Elle fait aussi dans l’humour absurde et  le fantastique lorsqu’elle fait apparaître de fausses partitions dans les mains d’une musicienne qui raconte ses déboires avec une entité possiblement malveillante. Or cette trame narrative n’a d’autre objet que d’être l’un des canaux d’expression d’un pièce musicale, en l’occurrence la réorchestration de 8-Bit Noir, composée en 2019. Dans le cas qui nous occupe, la flûtiste Marie-Hélène Breault est la seule instrumentiste sur scène, autour de laquelle la compositrice a érigé un environnement audiovisuel constitué de sketches vidéo. La facture DIY de l’œuvre est aussi une caractérisque de cette esthétique, on l’observera dans ses autres pièces au programme.

De Margareta Jeric, Les échos  de l’Adriatique a été créée samedi par l’Ensemble de la SMCQ sous la direciton de Cristian Gort. Pour flûte, clarinette, percussions, guitare électrique, piano, violoncelle, contrebasse, support et dispositif vidéo, cette pièce est accompagnée d’images de la mer Adriatique, particulièrement une usine de sardines, vétuste et abandonnée sur la côte croate, dont on ignore la destinée. Les sons imaginés par Margareta Jeric illustrent bien les failles du décor et la nature qui reprend ses droit. L’œuvre musicale est remplie de petits détails dans les percussions, cloches, coups d’archets dans les aigus, on en passe.

Black Midi, composée en 2017 par Nicole Lizée, est une évocation de cette sous-tendance aussi nommée Black MIDI, qui consiste en des compositions utilisant des fichiers MIDI afin de créer une pièce ou un remix contenant un nombre hallucinant de notes, arbitrairement posées sur la partition ou dans le programme de composition, à tel point que la feuille de musique finit par se noircir de notes, d’où l’expression Black MIDI. L’exécution suppose des résultats hallucinants, impossible pour les doigts humains d’interpréter de telles partitions. Autour de cette idée de musique impossible à jouer, la compositrice a imaginé une trame narrative, les personnages de la vidéo précédente sont de retour, ils racontent leurs aventures non sans humour, pantois devant  le phénomène. 
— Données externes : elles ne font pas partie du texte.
(* ===== verification/Reservation.v ===== *)
(** * Plan reservations ([scheduler-go/state/reservation.go])

    Reserving a plan fences it against the snapshot and intent it was made from,
    consumes its pending units and allocatable resources and creates pending
    allocations; finalising converges the reservation from the results of its
    actions.  Plans whose purpose is a mutation go to [Mutation.v] and
    [Preemption.v].  The parameter [allocationID] is a SHA-256 identifier. *)

From Stdlib Require Import ZArith Lia.
From S2P Require Import Prelude GoStrings GoTime GoFloat ClusterModel SchedulerState Mutation Preemption.
From stdpp Require Import options.

Local Open Scope Z_scope.

Section Reservation.
Context (allocationID : string → string).

(** ** Reserving an admission plan *)

Record ReserveState := mkReserveState {
  rs_devices : list Device;
  rs_pending : gmap string PendingUnit;
  seenUnits : gset string;
  seenAllocations : gset string;
  rs_pendingUnits : list PendingUnit;
  rs_allocationIDs : list string;
  rs_allocations : list Allocation;
}.

Definition new_allocation (plan : PlacementPlan) (unit : PendingUnit) (b : Binding) (now : Z) : Allocation :=
  mkAllocation (allocationID (binding_id b)) (pl_execution_id plan) (pl_stage_id plan)
    (pl_intent_version plan) (pu_job_id unit) (pending_unit_id unit) (bi_device_ids b) (bi_resources b)
    ALLOCATION_STATE_PENDING (Some (timestamp_New now)) (pl_expires_at plan)
    (firstNonEmpty (pl_run_id plan) (pu_run_id unit)) (firstNonEmpty (pl_trace_id plan) (pu_trace_id unit))
    (firstKnownDataKind (pl_data_kind plan) (pu_data_kind unit)) (bi_generation b)
    (firstNonEmpty (bi_runtime_unit_id b) (pu_runtime_unit_id unit)) (pl_decision_id plan) (plan_id plan)
    (actionIDForBinding plan (binding_id b)) (Some (pu_priority unit)) (bi_sandbox_id b) (binding_id b).

(** The pending unit belongs to the plan's stage and intent. *)
Definition unit_matches (plan : PlacementPlan) (u : PendingUnit) : bool :=
  bool_decide (pu_execution_id u = pl_execution_id plan) && bool_decide (pu_stage_id u = pl_stage_id plan) &&
  (pu_intent_version u =? pl_intent_version plan).

(** One iteration of the loop over the bindings. *)
Definition reserve_binding (plan : PlacementPlan) (now : Z) (st : ReserveState) (b : option Binding) :
    Result StateError ReserveState :=
  match b with
  | None => Err ErrInvalidIntent
  | Some b =>
      match bi_device_ids b, bi_resources b with
      | [deviceID], Some requested =>
          if bool_decide (binding_id b = "") || bool_decide (bi_pending_unit_id b = "")
          then Err ErrInvalidIntent else
          if bool_decide (bi_pending_unit_id b ∈ seenUnits st) then Err ErrInvalidIntent else
          match rs_pending st !! bi_pending_unit_id b with
          | None => Err ErrPendingUnitNotFound
          | Some unit =>
              if negb (unit_matches plan unit) then Err ErrPendingUnitNotFound else
              if negb (option_Equal resources_Equal (requested_resources unit) (Some requested))
              then Err ErrInvalidIntent else
              match lastDevice (rs_devices st) deviceID with
              | None => Err ErrInsufficientResource
              | Some (i, device) =>
                  if negb (bool_decide (health device = DEVICE_HEALTH_READY)) then Err ErrInsufficientResource else
                  if negb (resourcesFit (Some requested) (allocatable device)) then Err ErrInsufficientResource else
                  let alloc := allocationID (binding_id b) in
                  if bool_decide (alloc ∈ seenAllocations st) then Err ErrInvalidIntent else
                  Ok (mkReserveState
                        (alter (λ d, d <| allocatable := (λ a, subtractResources a requested) <$> allocatable d |>)
                           i (rs_devices st))
                        (delete (bi_pending_unit_id b) (rs_pending st))
                        ({[bi_pending_unit_id b]} ∪ seenUnits st)
                        ({[alloc]} ∪ seenAllocations st)
                        (rs_pendingUnits st ++ [unit])
                        (rs_allocationIDs st ++ [alloc])
                        (rs_allocations st ++ [new_allocation plan unit b now]))
              end
          end
      | _, _ => Err ErrInvalidIntent
      end
  end.

Fixpoint reserve_bindings (plan : PlacementPlan) (now : Z) (st : ReserveState) (bs : list (option Binding)) :
    Result StateError ReserveState :=
  match bs with
  | [] => Ok st
  | b :: bs => st ← reserve_binding plan now st b; reserve_bindings plan now st bs
  end.

(** [reservePlanLocked] past the check for mutation purposes. *)
Definition reserveAdmissionPlan (l : Ledger) (now : Z) (plan : PlacementPlan) : Result StateError Ledger :=
  if bool_decide (bindings plan = []) then Err ErrInvalidIntent else
  if revision (snapshot l) =? max_uint64 then Err ErrRevisionExhausted else
  let working := snapshot l in
  st ← reserve_bindings plan now
         (mkReserveState (devices working) (pending_map (pending_units working)) ∅ ∅ [] []
            (allocations working)) (bindings plan);
  let working := working <| devices := rs_devices st |> <| allocations := rs_allocations st |>
       <| pending_units := sortPendingUnits (snd <$> map_to_list (rs_pending st)) |> in
  let reservation := mkReservation plan (snapshot l) ∅ (rs_pendingUnits st) (rs_allocationIDs st) false false [] in
  let l := commitSnapshotLocked l now working in
  Ok (l <| reservations := <[plan_id plan := reservation]> (reservations l) |>).

Definition reservePlanLocked (l : Ledger) (now : Z) (plan : PlacementPlan) : Result StateError Ledger :=
  match reservations l !! plan_id plan with
  | Some existing =>
      Err (ErrPlanAlreadyReserved (if plan_Equal (res_plan existing) plan then SameContent else DifferentContent))
  | None =>
      _ ← validatePlanLocked l now plan;
      if isMutationPurpose (effectivePlanPurpose plan).1 then reserveMutationPlanLocked allocationID l now plan
      else reserveAdmissionPlan l now plan
  end.

Definition ReservePlan (l : Ledger) (now : Z) (plan : option PlacementPlan) : Result StateError Ledger :=
  match plan with
  | None => Err ErrInvalidIntent
  | Some plan =>
      if bool_decide (plan_id plan = "") then Err ErrInvalidIntent else reservePlanLocked l now plan
  end.

(** ** Which allocations to retain *)

Definition bindingID_of (b : option Binding) : string := from_option binding_id "" b.

Definition retainAllBindings (plan : PlacementPlan) : gset string :=
  list_to_set ((λ b, allocationID (bindingID_of b)) <$> bindings plan).

Definition plan_actions (plan : PlacementPlan) : gset string :=
  list_to_set (filter (λ id, id ≠ "") (from_option action_id "" <$> actions plan)).

(** The results by action, the last one winning, and whether some is malformed. *)
Fixpoint index_results (plan : PlacementPlan) (rs : list (option ActionResult))
    (byAction : gmap string ActionResult) (malformed : bool) : gmap string ActionResult * bool :=
  match rs with
  | [] => (byAction, malformed)
  | None :: rs => index_results plan rs byAction true
  | Some r :: rs =>
      if bool_decide (ar_action_id r = "") then index_results plan rs byAction true else
      let malformed := malformed || bool_decide (is_Some (byAction !! ar_action_id r)) ||
                       negb (bool_decide (ar_action_id r ∈ plan_actions plan)) in
      index_results plan rs (<[ar_action_id r := r]> byAction) malformed
  end.

Definition rollbackIncomplete (r : ActionResult) : bool :=
  rollback_attempted r && negb (bool_decide (rollback_status r = ACTION_RESULT_STATUS_ROLLED_BACK)).

Definition mutationMayRemain (r : ActionResult) : bool :=
  rollbackIncomplete r ||
  (bool_decide (ar_status r = ACTION_RESULT_STATUS_SUCCEEDED) && negb (rollback_attempted r)).

Record Evidence := mkEvidence {
  ev_retained : gset string;
  ev_degraded : gset string;
  coveredBindings : gset string;
  malformedEvidence : bool;
}.

Definition weigh_action (byAction : gmap string ActionResult) (ev : Evidence) (a : option Action) : Evidence :=
  match a with
  | None => ev
  | Some a =>
      let bindingID := from_option binding_id "" (action_binding a) in
      if bool_decide (bindingID = "") then ev else
      let covered := {[bindingID]} ∪ coveredBindings ev in
      match byAction !! action_id a with
      | None => mkEvidence (ev_retained ev) (ev_degraded ev) covered true
      | Some r =>
          let id := allocationID bindingID in
          if mutationMayRemain r
          then mkEvidence ({[id]} ∪ ev_retained ev)
                 (if rollbackIncomplete r then {[id]} ∪ ev_degraded ev else ev_degraded ev)
                 covered (malformedEvidence ev)
          else mkEvidence (ev_retained ev) (ev_degraded ev) covered (malformedEvidence ev)
      end
  end.

Definition retainedAllocations (plan : PlacementPlan) (ok : bool) (results : list (option ActionResult)) :
    gset string * gset string :=
  if ok then (retainAllBindings plan, ∅) else
  match results with
  | [] => (retainAllBindings plan, ∅)
  | _ =>
      let '(byAction, malformed) := index_results plan results ∅ false in
      let ev := foldl (weigh_action byAction) (mkEvidence ∅ ∅ ∅ malformed) (actions plan) in
      let malformed := malformedEvidence ev ||
        negb (forallb (λ b, bool_decide (bindingID_of b ∈ coveredBindings ev)) (bindings plan)) in
      (if malformed then ev_retained ev ∪ retainAllBindings plan else ev_retained ev, ev_degraded ev)
  end.

Definition sortedSetValues (s : gset string) : list string := sort_strings (elements s).

(** ** Finalising *)

(** The loop over the snapshot's allocations: those kept and the devices after. *)
Fixpoint converge (reserved retained degraded : gset string) (ds : list Device) (als : list Allocation) :
    Result StateError (list Allocation * list Device) :=
  match als with
  | [] => Ok ([], ds)
  | a :: als =>
      if bool_decide (allocation_id a ∉ reserved) then
        p ← converge reserved retained degraded ds als; Ok (a :: p.1, p.2)
      else if bool_decide (allocation_id a ∈ retained) then
        let a := a <| al_state := if bool_decide (allocation_id a ∈ degraded)
                                  then ALLOCATION_STATE_FAILED else ALLOCATION_STATE_ACTIVE |> in
        p ← converge reserved retained degraded ds als; Ok (a :: p.1, p.2)
      else
        ds ← release_devices ds (al_device_ids a) (al_resources a);
        converge reserved retained degraded ds als
  end.

(** The pending units a failed plan gives back. *)
Definition returned_units (reservation : planReservation) (retained : gset string) : list PendingUnit :=
  let retainedPending : gset string := list_to_set
    (from_option bi_pending_unit_id "" <$>
       filter (λ b, allocationID (bindingID_of b) ∈ retained) (bindings (res_plan reservation))) in
  filter (λ u, pending_unit_id u ∉ retainedPending) (pendingUnits reservation).

(** [reservation.finalized = true] and the fields that go with it. *)
Definition finalize_reservation (r : planReservation) (ok : bool) (retained : list string) : planReservation :=
  r <| finalized := true |> <| succeeded := ok |> <| retainedAllocationIDs := retained |>.

(** Finalising an admission plan. *)
Definition finalizeAdmissionPlan (l : Ledger) (now : Z) (plan : PlacementPlan) (r : planReservation) (ok : bool)
    (results : list (option ActionResult)) : Result StateError Ledger :=
  let '(retained, degraded) := retainedAllocations plan ok results in
  let retainedIDs := sortedSetValues retained in
  if finalized r then
    if bool_decide (succeeded r = ok ∧ retainedAllocationIDs r = retainedIDs)
    then Ok l else Err (ErrPlanAlreadyReserved FinalizedDifferently)
  else
  if revision (snapshot l) =? max_uint64 then Err ErrRevisionExhausted else
  let working := snapshot l in
  p ← converge (list_to_set (allocationIDs r)) retained degraded (devices working) (allocations working);
  let working := working <| allocations := p.1 |> <| devices := p.2 |> in
  let working :=
    if ok then working else
    working <| pending_units := sortPendingUnits (pending_units working ++ returned_units r retained) |> in
  Ok (add_reservation plan (finalize_reservation r ok retainedIDs) (commitSnapshotLocked l now working)).

Definition finalizePlanResultsLocked (l : Ledger) (now : Z) (plan : PlacementPlan) (ok : bool)
    (results : list (option ActionResult)) : Result StateError Ledger :=
  match reservations l !! plan_id plan with
  | None => Err ErrPlanNotReserved
  | Some reservation =>
      if negb (plan_Equal (res_plan reservation) plan) then Err ErrPlanNotReserved else
      let p := (effectivePlanPurpose plan).1 in
      if decide (p = PLAN_PURPOSE_PREEMPTION) then
        f ← finalizePreemptionPlanResultsLocked allocationID l now plan reservation ok results;
        Ok (add_reservation plan (finalize_reservation reservation ok f.2) f.1)
      else if isMutationPurpose p then
        if finalized reservation then
          if bool_decide (succeeded reservation = ok ∧
                          retainedAllocationIDs reservation = retainedIDs (mutationOutcome plan reservation ok results))
          then Ok l else Err (ErrPlanAlreadyReserved FinalizedDifferently)
        else
          f ← finalizeMutationPlanResultsLocked l now plan reservation ok results;
          Ok (add_reservation plan (finalize_reservation reservation ok f.2) f.1)
      else finalizeAdmissionPlan l now plan reservation ok results
  end.

Definition FinalizePlanResults (l : Ledger) (now : Z) (plan : option PlacementPlan) (ok : bool)
    (results : list (option ActionResult)) : Result StateError Ledger :=
  match plan with
  | None => Err ErrPlanNotReserved
  | Some plan => finalizePlanResultsLocked l now plan ok results
  end.

Definition FinalizePlan (l : Ledger) (now : Z) (plan : option PlacementPlan) (ok : bool) :
    Result StateError Ledger := FinalizePlanResults l now plan ok [].
End Reservation.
Pour piano et traitements audiovisuels exécutés en phase, cette œuvre inclut changements fréquents de tempos, accelerandos, modulation métrique, usage de jouets musicaux. L’objet est d’extirper ce procédé informatique de composition et de le lier à la performance vivante, le piano joué par Pamela Reimer coiffée d’une perruque dans ce contexte d’étrangeté et de fantaisie. Très intéressant, divertissant et humoristique mais… on peut avoir envie de décrocher avant la 22e et dernière minute de cette œuvre qui fait néanmoins son chemin dans le corpus d’œuvres déjà considérable de Nicole Lizée.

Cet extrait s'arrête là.